OMI Satellite and Ground-Based Pandora Observations and Their Application to Surface NO2 Estimations at Terrestrial and Marine Sites

Kollonige, D., A.M. Thompson, M. Josipovic, M. Tzortziou, J.P. Beukes, R. Burger, D. Martins, P.G. van Zyl, V. Vakkari, and L. Laakso (2018), OMI Satellite and Ground-Based Pandora Observations and Their Application to Surface NO2 Estimations at Terrestrial and Marine Sites, J. Geophys. Res..
Abstract

The Pandora spectrometer that uses direct-Sun measurements to derive total column amounts of gases provides an approach for (1) validation of satellite instruments and (2) monitoring of total column (TC) ozone (O3) and nitrogen dioxide (NO2).

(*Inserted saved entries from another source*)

(* ===== verification/TraversalStore.v ===== *)
(** * Statements on the traversal tables

    [migrations/0006_crawl_traversal_state.sql] and [discovered_urls] of
    [0003_runs.sql]: the [CHECK]s, [UNIQUE]s, foreign keys and triggers a statement on
    these tables is subject to. *)

From S2P Require Import Prelude Externals Base TraversalTables Store.

(** ** Statements *)

Definition write_traversal (f : TraversalTables -> TraversalTables) : Tx DbError unit :=
  fun db => Ok (tt, with_traversal (f (traversal db)) db).

(** [if ok] the row is written, and otherwise a constraint rejects it. *)
Definition constrained (ok : Db -> bool) (f : TraversalTables -> TraversalTables) : Tx DbError unit :=
  fun db => if ok db then write_traversal f db else constraint db.

Definition known {A} (t : gmap string A) (o : option string) : bool :=
  match o with Some k => bool_decide (is_Some (t !! k)) | None => true end.

(** [length(text) BETWEEN 1 AND 4096] *)
Definition url_length (s : string) : bool :=
  (1 <=? Z.of_nat (char_count s)) && (Z.of_nat (char_count s) <=? 4096).

Definition all_non_negative (l : list Z) : bool := forallb (Z.leb 0) l.

(** *** [discovered_urls] *)

Definition insert_discovered_url (id : string) (r : DiscoveredUrlRow) : Tx DbError unit :=
  constrained (fun db =>
    bool_decide (discovered_urls (traversal db) !! id = None)
    && bool_decide (is_Some (crawl_runs db !! du_run r))
    && known (sources (catalogue db)) (du_source_id r))
    (fun tr => set_discovered_urls (<[id := r]> (discovered_urls tr)) tr).

Definition discovered_in (run : string) (o : option string) (db : Db) : bool :=
  match o with
  | Some k => match discovered_urls (traversal db) !! k with
              | Some r => String.eqb (du_run r) run | None => false end
  | None => true
  end.

(** *** [crawl_url_state] *)

Definition PRESERVE_REASONS : list string :=
  ["CANONICAL_DUPLICATE"; "AMBIGUOUS_PAGE_TYPE"; "UNMATCHED"; "EXTERNAL"; "BLOCKED";
   "BUDGET_EXCLUDED"; "INVALID"; "ROBOTS_EXCLUDED"; "PROVIDER_ERROR"; "TRANSITION_INELIGIBLE";
   "CANONICAL_REDIRECT"]%string.

Definition is_some {A} (o : option A) : bool := match o with Some _ => true | None => false end.
Definition is_none {A} (o : option A) : bool := negb (is_some o).

(** A comparison with [NULL] is not false, so a [CHECK] admits it. *)
Definition url_state_check (c : UrlStateColumns) : bool :=
  url_length (us_canonical_url c) && url_length (us_requested_url c)
  && match us_preserve_reason c with Some r => bool_decide (r ∈ PRESERVE_REASONS) | None => true end
  && match us_final_canonical_url c with Some u => url_length u | None => true end
  && (0 <=? us_work_generation c)
  && (negb (us_expanded c) || us_sampled c)
  && Bool.eqb (us_in_scope c) (is_some (us_page_type_match_state c))
  && match us_admission_state c with
     | AdmittedWork =>
       is_none (us_preserve_reason c) && is_none (us_resolved_to_url_state_id c)
       && is_some (us_admission_sequence c) && is_some (us_depth c) && is_some (us_current_work_state c)
     | PreserveOnly =>
       is_some (us_preserve_reason c) && is_none (us_resolved_to_url_state_id c)
       && is_none (us_admission_sequence c) && is_none (us_depth c)
       && is_none (us_target_page_type_id c) && is_none (us_transition_id c)
       && is_none (us_current_work_state c) && is_none (us_current_execution_id c)
       && negb (us_sampled c) && negb (us_expanded c)
     | Resolved =>
       match us_preserve_reason c with Some r => String.eqb r "CANONICAL_REDIRECT" | None => true end
       && is_some (us_resolved_to_url_state_id c) && is_none (us_admission_sequence c)
       && is_none (us_depth c) && is_none (us_target_page_type_id c) && is_none (us_transition_id c)
       && is_none (us_current_work_state c) && is_none (us_current_execution_id c)
     end.

(** A reference to a state of the same run; a row may refer to itself. *)
Definition state_in (id run : string) (o : option string) (db : Db) : bool :=
  match o with
  | Some k => String.eqb k id || match crawl_url_state (traversal db) !! k with
                                 | Some c => String.eqb (us_run c) run | None => false end
  | None => true
  end.

Definition execution_in (run : string) (o : option string) (db : Db) : bool :=
  match o with
  | Some k => match execution_results (traversal db) !! k with
              | Some e => String.eqb (ex_run e) run | None => false end
  | None => true
  end.

Definition url_state_foreign_keys (id : string) (c : UrlStateColumns) (db : Db) : bool :=
  bool_decide (is_Some (crawl_runs db !! us_run c))
  && known (page_types (catalogue db)) (us_target_page_type_id c)
  && known (discovery_transitions (catalogue db)) (us_transition_id c)
  && discovered_in (us_run c) (us_first_discovered_url_id c) db
  && discovered_in (us_run c) (us_parent_discovered_url_id c) db
  && state_in id (us_run c) (us_parent_url_state_id c) db
  && state_in id (us_run c) (us_resolved_to_url_state_id c) db
  && execution_in (us_run c) (us_current_execution_id c) db.

(** [UNIQUE (crawl_run_id, canonical_url)] and the unique index on the admission
    sequences that are not [NULL]. *)
Definition url_state_conflict (id : string) (c : UrlStateColumns) (k : string) (d : UrlStateColumns)
    : bool :=
  negb (String.eqb k id) && String.eqb (us_run d) (us_run c)
  && (String.eqb (us_canonical_url d) (us_canonical_url c)
      || is_some (us_admission_sequence c)
         && bool_decide (us_admission_sequence d = us_admission_sequence c)).

Definition url_state_unique (id : string) (c : UrlStateColumns) (db : Db) : bool :=
  negb (exists_where (url_state_conflict id c) (crawl_url_state (traversal db))).

Definition insert_url_state (id : string) (c : UrlStateColumns) : Tx DbError unit :=
  constrained (fun db =>
    bool_decide (crawl_url_state (traversal db) !! id = None) && url_state_check c
    && url_state_foreign_keys id c db && url_state_unique id c db)
    (fun tr => set_crawl_url_state (<[id := c]> (crawl_url_state tr)) tr).

(** The triggers [crawl_url_state_work_generation_monotonic] and
    [crawl_url_state_current_execution_matches_work]. *)
Definition execution_matches (id : string) (c : UrlStateColumns) (db : Db) : bool :=
  match us_current_execution_id c with
  | None => true
  | Some e =>
    match execution_results (traversal db) !! e with
    | Some row => String.eqb (ex_run row) (us_run c) && bool_decide (ex_url_state_id row = Some id)
                  && (ex_work_generation row =? us_work_generation c)
    | None => false
    end
  end.

Definition work_triggers (id : string) (old new : UrlStateColumns) (db : Db) : bool :=
  (us_work_generation old <=? us_work_generation new) && execution_matches id new db.

Definition url_state_update_ok (sets_work : bool) (id : string) (old new : UrlStateColumns) (db : Db)
    : bool :=
  url_state_check new && url_state_foreign_keys id new db && url_state_unique id new db
  && (negb sets_work || work_triggers id old new db).

(** [UPDATE crawl_url_state SET f WHERE p] for a clause that names a key of the table;
    [sets_work] tells whether [work_generation] or [current_execution_id] is set. *)
Definition update_url_states (sets_work : bool) (p : string -> UrlStateColumns -> bool)
    (f : UrlStateColumns -> UrlStateColumns) : Tx DbError nat := fun db =>
  let t := crawl_url_state (traversal db) in
  if forallb (fun kv => url_state_update_ok sets_work kv.1 kv.2 (f kv.2) db) (map_to_list (matching p t))
  then match update_where (fun _ _ => true) p f t with
       | Some (changed, t') => Ok (changed, with_traversal (set_crawl_url_state t' (traversal db)) db)
       | None => constraint db
       end
  else constraint db.

(** *** [crawl_url_seed_provenance] *)

Definition insert_seed_provenance_row (state seed : string) (ordinal : Z) : Tx DbError unit :=
  constrained (fun db =>
    bool_decide (seed_provenance (traversal db) !! (state, seed) = None)
    && bool_decide (is_Some (crawl_url_state (traversal db) !! state))
    && bool_decide (is_Some (seeds (catalogue db) !! seed)) && (0 <=? ordinal)
    && negb (exists_where (fun k o => String.eqb k.1 state && (o =? ordinal))
               (seed_provenance (traversal db))))
    (fun tr => set_seed_provenance (<[(state, seed) := ordinal]> (seed_provenance tr)) tr).

(** *** [crawl_traversal_page_type_counts], [crawl_transition_source_counts] *)

Definition delete_page_type_counts (run : string) : Tx DbError unit :=
  write_traversal (fun tr => set_page_type_counts
    (filter (fun kv => String.eqb kv.1.1 run = false) (page_type_counts tr)) tr).

Definition insert_page_type_count (run page_type : string) (sampled discovered : Z) : Tx DbError unit :=
  constrained (fun db =>
    bool_decide (page_type_counts (traversal db) !! (run, page_type) = None)
    && bool_decide (is_Some (crawl_runs db !! run))
    && bool_decide (is_Some (page_types (catalogue db) !! page_type))
    && all_non_negative [sampled; discovered])
    (fun tr => set_page_type_counts
      (<[(run, page_type) := (sampled, discovered)]> (page_type_counts tr)) tr).

Definition delete_transition_counts (run : string) : Tx DbError unit :=
  write_traversal (fun tr => set_transition_source_counts
    (filter (fun kv => String.eqb kv.1.1.1 run = false) (transition_source_counts tr)) tr).

Definition insert_transition_count (run transition source : string) (count : Z) : Tx DbError unit :=
  constrained (fun db =>
    bool_decide (transition_source_counts (traversal db) !! (run, transition, source) = None)
    && bool_decide (is_Some (crawl_runs db !! run))
    && bool_decide (is_Some (discovery_transitions (catalogue db) !! transition))
    && match crawl_url_state (traversal db) !! source with
       | Some c => String.eqb (us_run c) run | None => false end
    && (0 <=? count))
    (fun tr => set_transition_source_counts
      (<[(run, transition, source) := count]> (transition_source_counts tr)) tr).

(** *** [crawl_traversal_control] *)

Definition control_check (c : ControlColumns) : bool :=
  all_non_negative [ct_consumed_bytes c; ct_raw_link_count c; ct_duplicate_count c;
    ct_robots_excluded_count c; ct_provider_error_count c; ct_external_url_count c;
    ct_blocked_url_count c; ct_peak_expansion_count c; ct_elapsed_millis c;
    ct_pagination_truncation_count c; ct_next_admission_sequence c].

Definition insert_control_row (run : string) (c : ControlColumns) : Tx DbError unit :=
  constrained (fun db =>
    bool_decide (traversal_control (traversal db) !! run = None)
    && bool_decide (is_Some (crawl_runs db !! run)) && control_check c)
    (fun tr => set_traversal_control (<[run := c]> (traversal_control tr)) tr).

(** [UPDATE crawl_traversal_control SET ... WHERE crawl_run_id = run]. *)
Definition update_control_row (run : string) (c : ControlColumns) : Tx DbError nat := fun db =>
  match update_where (fun _ new => control_check new) (fun k _ => String.eqb k run) (fun _ => c)
          (traversal_control (traversal db)) with
  | Some (changed, t) => Ok (changed, with_traversal (set_traversal_control t (traversal db)) db)
  | None => constraint db
  end.

(** *** [crawl_recovery_actions], [crawl_recovery_action_items], which triggers keep
    immutable *)

(** The trigger [crawl_recovery_action_same_run]. *)
Definition recovery_lineage (action : string) (r : RecoveryActionRow) (db : Db) : bool :=
  match jobs db !! action, jobs db !! ra_source_job_id r with
  | Some a, Some s =>
    bool_decide (row_parent_job_id a = Some (ra_source_job_id r))
    && bool_decide (row_crawl_run_id a = Some (ra_run r))
    && bool_decide (row_crawl_run_id s = Some (ra_run r))
  | _, _ => false
  end.

Definition insert_recovery_action (action : string) (r : RecoveryActionRow) : Tx DbError unit :=
  constrained (fun db =>
    bool_decide (recovery_actions (traversal db) !! action = None)
    && bool_decide (is_Some (crawl_runs db !! ra_run r)) && recovery_lineage action r db)
    (fun tr => set_recovery_actions (<[action := r]> (recovery_actions tr)) tr).

Definition insert_recovery_item (action state : string) (r : RecoveryItemRow) : Tx DbError unit :=
  constrained (fun db =>
    bool_decide (recovery_action_items (traversal db) !! (action, state) = None)
    && match recovery_actions (traversal db) !! action with
       | Some a => String.eqb (ra_run a) (ri_run r) | None => false end
    && match crawl_url_state (traversal db) !! state with
       | Some c => String.eqb (us_run c) (ri_run r) | None => false end
    && (0 <=? ri_previous_work_generation r)
    && (ri_prepared_work_generation r =? ri_previous_work_generation r + 1))
    (fun tr => set_recovery_action_items
      (<[(action, state) := r]> (recovery_action_items tr)) tr).

(** * Lemmas *)

Lemma constrained_ok ok f db u db' :
  constrained ok f db = Ok (u, db') <->
  ok db = true /\ db' = with_traversal (f (traversal db)) db.
Proof. unfold constrained, write_traversal, constraint, tx_fail. destruct (ok db), u; naive_solver. Qed.

Lemma write_traversal_ok f db u db' :
  write_traversal f db = Ok (u, db') <-> db' = with_traversal (f (traversal db)) db.
Proof. unfold write_traversal. destruct u. naive_solver. Qed.

Lemma update_url_states_inv sw p f db n db' :
  update_url_states sw p f db = Ok (n, db') ->
  (forall k c, crawl_url_state (traversal db) !! k = Some c -> p k c = true ->
     url_state_update_ok sw k c (f c) db = true) /\
  n = size (matching p (crawl_url_state (traversal db))) /\
  db' = with_traversal (set_crawl_url_state
    (map_imap (fun k c => Some (if p k c then f c else c)) (crawl_url_state (traversal db)))
    (traversal db)) db.
Proof.
  unfold update_url_states. destruct (forallb _ _) eqn:Hok; [|done].
  unfold update_where. replace (forallb _ _) with true by (symmetry; by apply forallb_forall).
  intros [= <- <-]. split; [|done]. intros k c Hk Hp. rewrite forallb_forall in Hok.
  apply (Hok (k, c)), list_elem_of_In, elem_of_map_to_list, matching_lookup. done.
Qed.

(** An update that changed one row. *)
Lemma update_url_states_one sw p f db db' :
  update_url_states sw p f db = Ok (1%nat, db') ->
  exists k c, selects p (crawl_url_state (traversal db)) k c /\
    url_state_update_ok sw k c (f c) db = true /\
    db' = with_traversal (set_crawl_url_state (<[k := f c]> (crawl_url_state (traversal db)))
            (traversal db)) db.
Proof.
  unfold update_url_states. destruct (forallb _ _) eqn:Hok; [|done].
  destruct (update_where _ _ _ _) as [[n t]|] eqn:Hu; [|done]. intros [= -> <-].
  apply update_where_one in Hu as (k & c & Hs & _ & ->). exists k, c. split; [done|]. split; [|done].
  destruct Hs as (Hk & Hp & _). rewrite forallb_forall in Hok.
  apply (Hok (k, c)), list_elem_of_In, elem_of_map_to_list, matching_lookup. done.
Qed.

Lemma update_url_states_selects sw p f db k c :
  selects p (crawl_url_state (traversal db)) k c -> url_state_update_ok sw k c (f c) db = true ->
  update_url_states sw p f db =
    Ok (1%nat, with_traversal (set_crawl_url_state (<[k := f c]> (crawl_url_state (traversal db)))
                 (traversal db)) db).
Proof.
  intros Hs Hok. unfold update_url_states.
  rewrite (matching_one _ _ _ _ Hs), map_to_list_singleton. simpl. rewrite Hok. simpl.
  by rewrite (update_where_selects _ _ _ _ _ _ Hs).
Qed.

Lemma known_some {A} (t : gmap string A) k : known t (Some k) = true <-> is_Some (t !! k).
Proof. apply bool_decide_eq_true. Qed.

Lemma is_some_true {A} (o : option A) : is_some o = true <-> is_Some o.
Proof. destruct o; naive_solver. Qed.

Lemma is_none_true {A} (o : option A) : is_none o = true <-> o = None.
Proof. destruct o; naive_solver. Qed.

We use for the first time Pandora and Ozone Monitoring Instrument (OMI) observations to estimate surface NO2 over marine and terrestrial sites downwind of urban pollution and compared with in situ measurements during campaigns in contrasting regions: (1) the South African Highveld (at Welgegund, 26°340 10″S, 26°560 21″E, 1,480 m asl, ~120 km southwest of the Johannesburg-Pretoria megacity) and (2) shipboard U.S. mid-Atlantic coast during the 2014 Deposition of Atmospheric Nitrogen to Coastal Ecosystems (DANCE) cruise. In both cases, there were no local NOx sources but intermittent regional pollution influences. For TC NO2, OMI and Pandora difference is ~20%, with Pandora higher most times. Surface NO2 values estimated from OMI and Pandora columns are compared to in situ NO2 for both locations. For Welgegund, the planetary boundary layer (PBL) height, used in converting column to surface NO2 value, has been estimated by three methods: co-located Atmospheric Infrared Sounder (AIRS) observations; a model simulation; and radiosonde data from Irene, 150 km northeast of the site. AIRS PBL heights agree within 10% of radiosonde-derived values. Absolute differences between Pandora- and OMI-estimated surface NO2 and the in situ data are better at the terrestrial site (~0.5 ppbv and ~1 ppbv or greater, respectively) than under clean marine air conditions, with differences usually >3 ppbv. Cloud cover and PBL variability influence these estimations.

Research Program
Tropospheric Composition Program (TCP)